* WHAT THE TASK ASKS: Check each line of the listing for the string "kept", count the lines that have it, and answer with that number only.
(RECORD EXTRACTS)
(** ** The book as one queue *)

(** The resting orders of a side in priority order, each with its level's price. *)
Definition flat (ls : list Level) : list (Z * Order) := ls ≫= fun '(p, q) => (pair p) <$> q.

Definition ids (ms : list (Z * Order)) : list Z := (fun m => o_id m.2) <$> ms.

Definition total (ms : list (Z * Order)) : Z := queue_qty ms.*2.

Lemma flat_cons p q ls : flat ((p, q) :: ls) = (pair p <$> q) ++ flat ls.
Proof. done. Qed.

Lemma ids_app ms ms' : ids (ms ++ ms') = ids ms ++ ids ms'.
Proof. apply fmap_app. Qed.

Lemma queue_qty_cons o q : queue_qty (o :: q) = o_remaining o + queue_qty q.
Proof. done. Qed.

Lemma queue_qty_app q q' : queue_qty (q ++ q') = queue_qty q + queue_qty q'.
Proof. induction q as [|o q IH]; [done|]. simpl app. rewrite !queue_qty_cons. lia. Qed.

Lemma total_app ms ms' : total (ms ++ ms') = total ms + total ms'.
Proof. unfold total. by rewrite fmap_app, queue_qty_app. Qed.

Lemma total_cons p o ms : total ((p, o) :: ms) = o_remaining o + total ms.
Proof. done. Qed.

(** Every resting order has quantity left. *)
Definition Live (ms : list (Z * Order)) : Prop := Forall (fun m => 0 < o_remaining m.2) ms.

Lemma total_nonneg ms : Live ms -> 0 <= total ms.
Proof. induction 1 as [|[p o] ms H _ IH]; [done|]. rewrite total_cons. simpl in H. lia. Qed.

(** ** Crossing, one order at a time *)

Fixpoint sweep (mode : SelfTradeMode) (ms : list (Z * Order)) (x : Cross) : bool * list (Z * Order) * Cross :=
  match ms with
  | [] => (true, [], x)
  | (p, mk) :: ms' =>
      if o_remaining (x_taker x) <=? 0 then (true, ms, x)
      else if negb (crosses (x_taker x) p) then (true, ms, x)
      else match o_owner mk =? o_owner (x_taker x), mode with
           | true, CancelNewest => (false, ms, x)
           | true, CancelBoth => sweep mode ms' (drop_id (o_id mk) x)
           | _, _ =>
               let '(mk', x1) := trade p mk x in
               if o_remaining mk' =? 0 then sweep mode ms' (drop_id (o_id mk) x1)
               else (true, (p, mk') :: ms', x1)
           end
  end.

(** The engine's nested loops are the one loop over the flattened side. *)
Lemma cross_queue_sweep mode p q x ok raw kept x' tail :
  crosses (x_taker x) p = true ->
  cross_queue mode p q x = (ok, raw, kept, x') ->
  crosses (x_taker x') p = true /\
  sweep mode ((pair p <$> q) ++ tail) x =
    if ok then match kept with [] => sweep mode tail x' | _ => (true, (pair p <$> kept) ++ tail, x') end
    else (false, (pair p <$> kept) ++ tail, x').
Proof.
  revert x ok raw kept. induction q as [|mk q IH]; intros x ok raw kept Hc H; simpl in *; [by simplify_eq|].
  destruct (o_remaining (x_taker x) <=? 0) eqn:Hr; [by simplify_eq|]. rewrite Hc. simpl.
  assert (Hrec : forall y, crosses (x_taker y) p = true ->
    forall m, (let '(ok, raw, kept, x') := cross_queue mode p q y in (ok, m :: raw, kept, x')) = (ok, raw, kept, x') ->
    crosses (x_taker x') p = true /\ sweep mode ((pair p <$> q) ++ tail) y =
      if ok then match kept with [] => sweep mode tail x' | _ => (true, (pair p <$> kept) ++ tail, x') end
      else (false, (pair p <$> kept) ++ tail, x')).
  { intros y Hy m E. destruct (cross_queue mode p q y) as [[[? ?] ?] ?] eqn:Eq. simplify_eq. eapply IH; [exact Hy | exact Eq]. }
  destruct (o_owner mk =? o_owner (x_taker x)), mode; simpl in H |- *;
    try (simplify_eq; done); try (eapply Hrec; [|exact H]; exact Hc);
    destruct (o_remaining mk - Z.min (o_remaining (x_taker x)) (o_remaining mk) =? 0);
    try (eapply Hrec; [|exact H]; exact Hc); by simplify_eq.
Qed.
(End RECORD EXTRACTS)
(RECORD EXTRACTS)
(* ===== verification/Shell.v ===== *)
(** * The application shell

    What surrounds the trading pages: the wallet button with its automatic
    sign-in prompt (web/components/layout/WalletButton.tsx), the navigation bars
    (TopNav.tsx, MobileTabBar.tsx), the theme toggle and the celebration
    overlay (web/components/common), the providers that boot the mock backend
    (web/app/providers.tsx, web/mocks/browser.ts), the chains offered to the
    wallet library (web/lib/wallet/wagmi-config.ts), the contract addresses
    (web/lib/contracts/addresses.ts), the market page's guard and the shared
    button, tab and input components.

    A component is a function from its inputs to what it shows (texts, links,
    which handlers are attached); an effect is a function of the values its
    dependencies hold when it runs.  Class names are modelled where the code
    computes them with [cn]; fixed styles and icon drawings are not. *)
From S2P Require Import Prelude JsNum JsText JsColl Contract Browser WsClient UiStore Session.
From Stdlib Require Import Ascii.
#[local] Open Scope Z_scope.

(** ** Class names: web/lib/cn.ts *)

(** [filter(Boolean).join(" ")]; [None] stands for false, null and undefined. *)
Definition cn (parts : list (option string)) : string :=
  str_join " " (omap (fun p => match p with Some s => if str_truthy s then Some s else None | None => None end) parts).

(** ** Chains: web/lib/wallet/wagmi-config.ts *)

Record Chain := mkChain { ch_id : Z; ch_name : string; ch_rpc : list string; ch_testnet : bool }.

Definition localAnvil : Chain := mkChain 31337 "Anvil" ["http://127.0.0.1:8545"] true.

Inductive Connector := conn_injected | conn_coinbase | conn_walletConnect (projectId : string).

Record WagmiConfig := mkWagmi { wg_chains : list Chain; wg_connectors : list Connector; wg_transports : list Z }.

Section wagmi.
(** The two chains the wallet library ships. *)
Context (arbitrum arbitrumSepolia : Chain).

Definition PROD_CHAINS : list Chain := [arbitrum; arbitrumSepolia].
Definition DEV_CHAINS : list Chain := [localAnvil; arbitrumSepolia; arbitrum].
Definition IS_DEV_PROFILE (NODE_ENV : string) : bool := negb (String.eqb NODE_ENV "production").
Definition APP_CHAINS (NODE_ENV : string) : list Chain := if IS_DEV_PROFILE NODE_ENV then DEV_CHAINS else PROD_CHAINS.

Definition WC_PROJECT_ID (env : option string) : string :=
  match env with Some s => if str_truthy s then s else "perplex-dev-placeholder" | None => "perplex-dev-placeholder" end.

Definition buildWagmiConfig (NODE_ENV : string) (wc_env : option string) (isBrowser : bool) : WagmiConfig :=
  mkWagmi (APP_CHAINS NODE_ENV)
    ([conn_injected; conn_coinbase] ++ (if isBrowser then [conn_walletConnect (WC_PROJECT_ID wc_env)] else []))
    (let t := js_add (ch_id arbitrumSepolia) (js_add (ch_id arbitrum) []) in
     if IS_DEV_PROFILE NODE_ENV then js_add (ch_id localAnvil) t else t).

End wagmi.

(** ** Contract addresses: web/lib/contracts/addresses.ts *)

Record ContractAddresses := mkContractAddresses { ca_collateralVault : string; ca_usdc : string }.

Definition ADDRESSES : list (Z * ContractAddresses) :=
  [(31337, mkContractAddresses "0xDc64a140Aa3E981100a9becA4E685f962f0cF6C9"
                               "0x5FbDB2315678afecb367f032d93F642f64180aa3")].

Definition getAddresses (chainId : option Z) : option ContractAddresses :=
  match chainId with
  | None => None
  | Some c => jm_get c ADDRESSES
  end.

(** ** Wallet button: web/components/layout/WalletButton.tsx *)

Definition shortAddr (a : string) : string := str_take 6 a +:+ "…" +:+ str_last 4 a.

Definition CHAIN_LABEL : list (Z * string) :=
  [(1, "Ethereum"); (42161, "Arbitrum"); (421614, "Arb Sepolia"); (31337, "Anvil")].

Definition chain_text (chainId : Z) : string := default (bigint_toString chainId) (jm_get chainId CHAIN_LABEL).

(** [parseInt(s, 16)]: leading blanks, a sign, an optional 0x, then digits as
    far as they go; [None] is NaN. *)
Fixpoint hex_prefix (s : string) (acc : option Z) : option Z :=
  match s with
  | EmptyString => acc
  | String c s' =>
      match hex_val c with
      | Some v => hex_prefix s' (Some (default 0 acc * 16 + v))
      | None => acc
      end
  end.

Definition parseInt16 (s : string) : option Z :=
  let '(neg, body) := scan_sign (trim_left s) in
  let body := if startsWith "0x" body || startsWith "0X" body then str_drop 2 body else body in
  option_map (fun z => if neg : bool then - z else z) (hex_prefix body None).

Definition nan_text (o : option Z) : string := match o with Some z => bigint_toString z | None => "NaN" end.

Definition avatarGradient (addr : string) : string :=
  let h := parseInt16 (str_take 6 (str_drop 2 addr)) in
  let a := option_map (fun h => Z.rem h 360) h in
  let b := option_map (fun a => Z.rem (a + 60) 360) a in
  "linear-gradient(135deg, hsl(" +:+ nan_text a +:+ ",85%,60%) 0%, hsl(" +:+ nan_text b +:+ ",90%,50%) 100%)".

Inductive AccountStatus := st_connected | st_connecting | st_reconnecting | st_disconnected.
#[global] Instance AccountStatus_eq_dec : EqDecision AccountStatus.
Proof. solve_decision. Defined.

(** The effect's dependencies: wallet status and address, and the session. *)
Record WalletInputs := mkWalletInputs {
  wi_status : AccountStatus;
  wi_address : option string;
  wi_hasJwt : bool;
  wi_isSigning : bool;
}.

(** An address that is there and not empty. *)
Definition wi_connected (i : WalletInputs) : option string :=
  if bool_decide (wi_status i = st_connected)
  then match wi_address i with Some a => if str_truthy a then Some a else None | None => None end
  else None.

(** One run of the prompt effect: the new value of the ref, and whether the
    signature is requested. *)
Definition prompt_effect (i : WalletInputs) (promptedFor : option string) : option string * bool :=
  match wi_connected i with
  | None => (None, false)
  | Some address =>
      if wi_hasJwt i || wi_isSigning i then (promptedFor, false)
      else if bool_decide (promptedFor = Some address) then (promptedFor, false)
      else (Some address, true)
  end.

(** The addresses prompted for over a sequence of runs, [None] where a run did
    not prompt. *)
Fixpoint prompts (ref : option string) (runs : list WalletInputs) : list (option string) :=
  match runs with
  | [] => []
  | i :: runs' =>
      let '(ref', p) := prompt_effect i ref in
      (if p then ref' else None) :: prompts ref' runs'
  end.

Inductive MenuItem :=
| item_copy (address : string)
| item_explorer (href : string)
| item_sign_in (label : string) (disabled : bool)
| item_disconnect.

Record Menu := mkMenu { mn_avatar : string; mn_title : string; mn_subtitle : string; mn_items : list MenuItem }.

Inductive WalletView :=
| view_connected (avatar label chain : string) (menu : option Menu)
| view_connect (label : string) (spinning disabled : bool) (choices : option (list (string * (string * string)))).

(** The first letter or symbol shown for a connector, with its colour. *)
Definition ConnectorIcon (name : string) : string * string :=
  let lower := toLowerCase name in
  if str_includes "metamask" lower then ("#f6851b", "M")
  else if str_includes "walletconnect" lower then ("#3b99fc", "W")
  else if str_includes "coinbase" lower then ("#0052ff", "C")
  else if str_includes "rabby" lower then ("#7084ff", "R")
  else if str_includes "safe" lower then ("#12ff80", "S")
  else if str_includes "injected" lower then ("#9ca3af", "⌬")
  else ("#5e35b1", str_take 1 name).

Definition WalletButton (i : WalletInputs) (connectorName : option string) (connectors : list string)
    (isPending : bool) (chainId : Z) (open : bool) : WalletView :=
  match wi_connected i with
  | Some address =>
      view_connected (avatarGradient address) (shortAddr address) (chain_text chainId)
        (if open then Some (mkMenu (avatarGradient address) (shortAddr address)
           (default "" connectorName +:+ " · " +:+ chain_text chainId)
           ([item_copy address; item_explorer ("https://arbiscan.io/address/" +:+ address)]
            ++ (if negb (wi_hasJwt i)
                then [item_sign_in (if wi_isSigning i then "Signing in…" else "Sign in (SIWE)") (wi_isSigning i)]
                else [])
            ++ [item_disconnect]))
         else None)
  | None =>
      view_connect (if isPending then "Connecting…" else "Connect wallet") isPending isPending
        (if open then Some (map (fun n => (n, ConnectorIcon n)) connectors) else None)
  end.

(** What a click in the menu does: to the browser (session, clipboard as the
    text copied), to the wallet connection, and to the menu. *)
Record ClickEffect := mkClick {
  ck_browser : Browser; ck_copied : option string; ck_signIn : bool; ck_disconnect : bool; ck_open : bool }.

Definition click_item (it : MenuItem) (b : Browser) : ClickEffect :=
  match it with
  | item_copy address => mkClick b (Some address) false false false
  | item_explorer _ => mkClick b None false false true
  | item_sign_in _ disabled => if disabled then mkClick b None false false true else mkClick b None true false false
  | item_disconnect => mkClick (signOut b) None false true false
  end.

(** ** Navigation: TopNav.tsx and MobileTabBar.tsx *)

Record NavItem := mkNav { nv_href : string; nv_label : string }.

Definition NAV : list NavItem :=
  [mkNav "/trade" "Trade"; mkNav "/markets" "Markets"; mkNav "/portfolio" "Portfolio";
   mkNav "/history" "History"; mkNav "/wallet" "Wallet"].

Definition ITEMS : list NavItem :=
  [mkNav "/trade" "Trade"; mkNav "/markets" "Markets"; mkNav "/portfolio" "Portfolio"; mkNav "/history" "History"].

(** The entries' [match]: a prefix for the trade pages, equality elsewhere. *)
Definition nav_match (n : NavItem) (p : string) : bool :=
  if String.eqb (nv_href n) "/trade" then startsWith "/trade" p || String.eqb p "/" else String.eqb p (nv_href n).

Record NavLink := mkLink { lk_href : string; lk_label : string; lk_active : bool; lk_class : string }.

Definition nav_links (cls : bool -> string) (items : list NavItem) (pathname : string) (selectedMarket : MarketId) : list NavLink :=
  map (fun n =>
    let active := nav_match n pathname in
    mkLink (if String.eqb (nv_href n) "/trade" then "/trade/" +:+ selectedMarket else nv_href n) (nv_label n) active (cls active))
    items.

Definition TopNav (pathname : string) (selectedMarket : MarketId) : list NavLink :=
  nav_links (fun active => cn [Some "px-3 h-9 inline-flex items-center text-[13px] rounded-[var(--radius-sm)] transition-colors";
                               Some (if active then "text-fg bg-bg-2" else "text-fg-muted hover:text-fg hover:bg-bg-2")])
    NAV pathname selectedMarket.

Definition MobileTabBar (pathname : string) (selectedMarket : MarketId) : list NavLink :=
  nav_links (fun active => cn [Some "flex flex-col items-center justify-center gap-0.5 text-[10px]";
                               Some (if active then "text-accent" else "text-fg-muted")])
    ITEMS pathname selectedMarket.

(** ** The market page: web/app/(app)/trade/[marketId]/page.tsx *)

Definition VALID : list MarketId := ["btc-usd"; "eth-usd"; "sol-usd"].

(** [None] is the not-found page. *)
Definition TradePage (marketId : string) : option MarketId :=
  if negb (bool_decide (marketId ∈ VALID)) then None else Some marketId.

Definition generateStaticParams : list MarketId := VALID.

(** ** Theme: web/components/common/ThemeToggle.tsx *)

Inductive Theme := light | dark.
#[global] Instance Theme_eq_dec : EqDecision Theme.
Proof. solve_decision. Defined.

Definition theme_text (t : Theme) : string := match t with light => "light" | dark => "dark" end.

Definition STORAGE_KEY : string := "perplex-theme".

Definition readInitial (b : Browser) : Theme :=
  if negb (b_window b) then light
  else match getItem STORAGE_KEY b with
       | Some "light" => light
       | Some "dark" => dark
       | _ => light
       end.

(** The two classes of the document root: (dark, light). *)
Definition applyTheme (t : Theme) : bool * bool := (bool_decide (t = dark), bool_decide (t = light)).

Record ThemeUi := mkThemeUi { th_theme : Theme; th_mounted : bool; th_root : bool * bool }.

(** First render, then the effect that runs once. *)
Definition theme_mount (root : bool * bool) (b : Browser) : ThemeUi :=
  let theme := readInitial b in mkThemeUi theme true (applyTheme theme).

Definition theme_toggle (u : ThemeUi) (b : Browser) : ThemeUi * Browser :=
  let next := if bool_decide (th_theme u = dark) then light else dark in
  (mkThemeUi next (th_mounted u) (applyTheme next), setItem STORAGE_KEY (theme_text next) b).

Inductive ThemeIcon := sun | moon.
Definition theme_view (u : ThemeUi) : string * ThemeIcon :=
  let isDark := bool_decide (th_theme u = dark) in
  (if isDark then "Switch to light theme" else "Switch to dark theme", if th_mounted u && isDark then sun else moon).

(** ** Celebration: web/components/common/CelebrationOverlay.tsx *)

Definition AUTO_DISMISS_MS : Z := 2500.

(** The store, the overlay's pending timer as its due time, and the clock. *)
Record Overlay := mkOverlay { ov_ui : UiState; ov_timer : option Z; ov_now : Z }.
(End RECORD EXTRACTS)
* EXERCISE OUTPUT: 8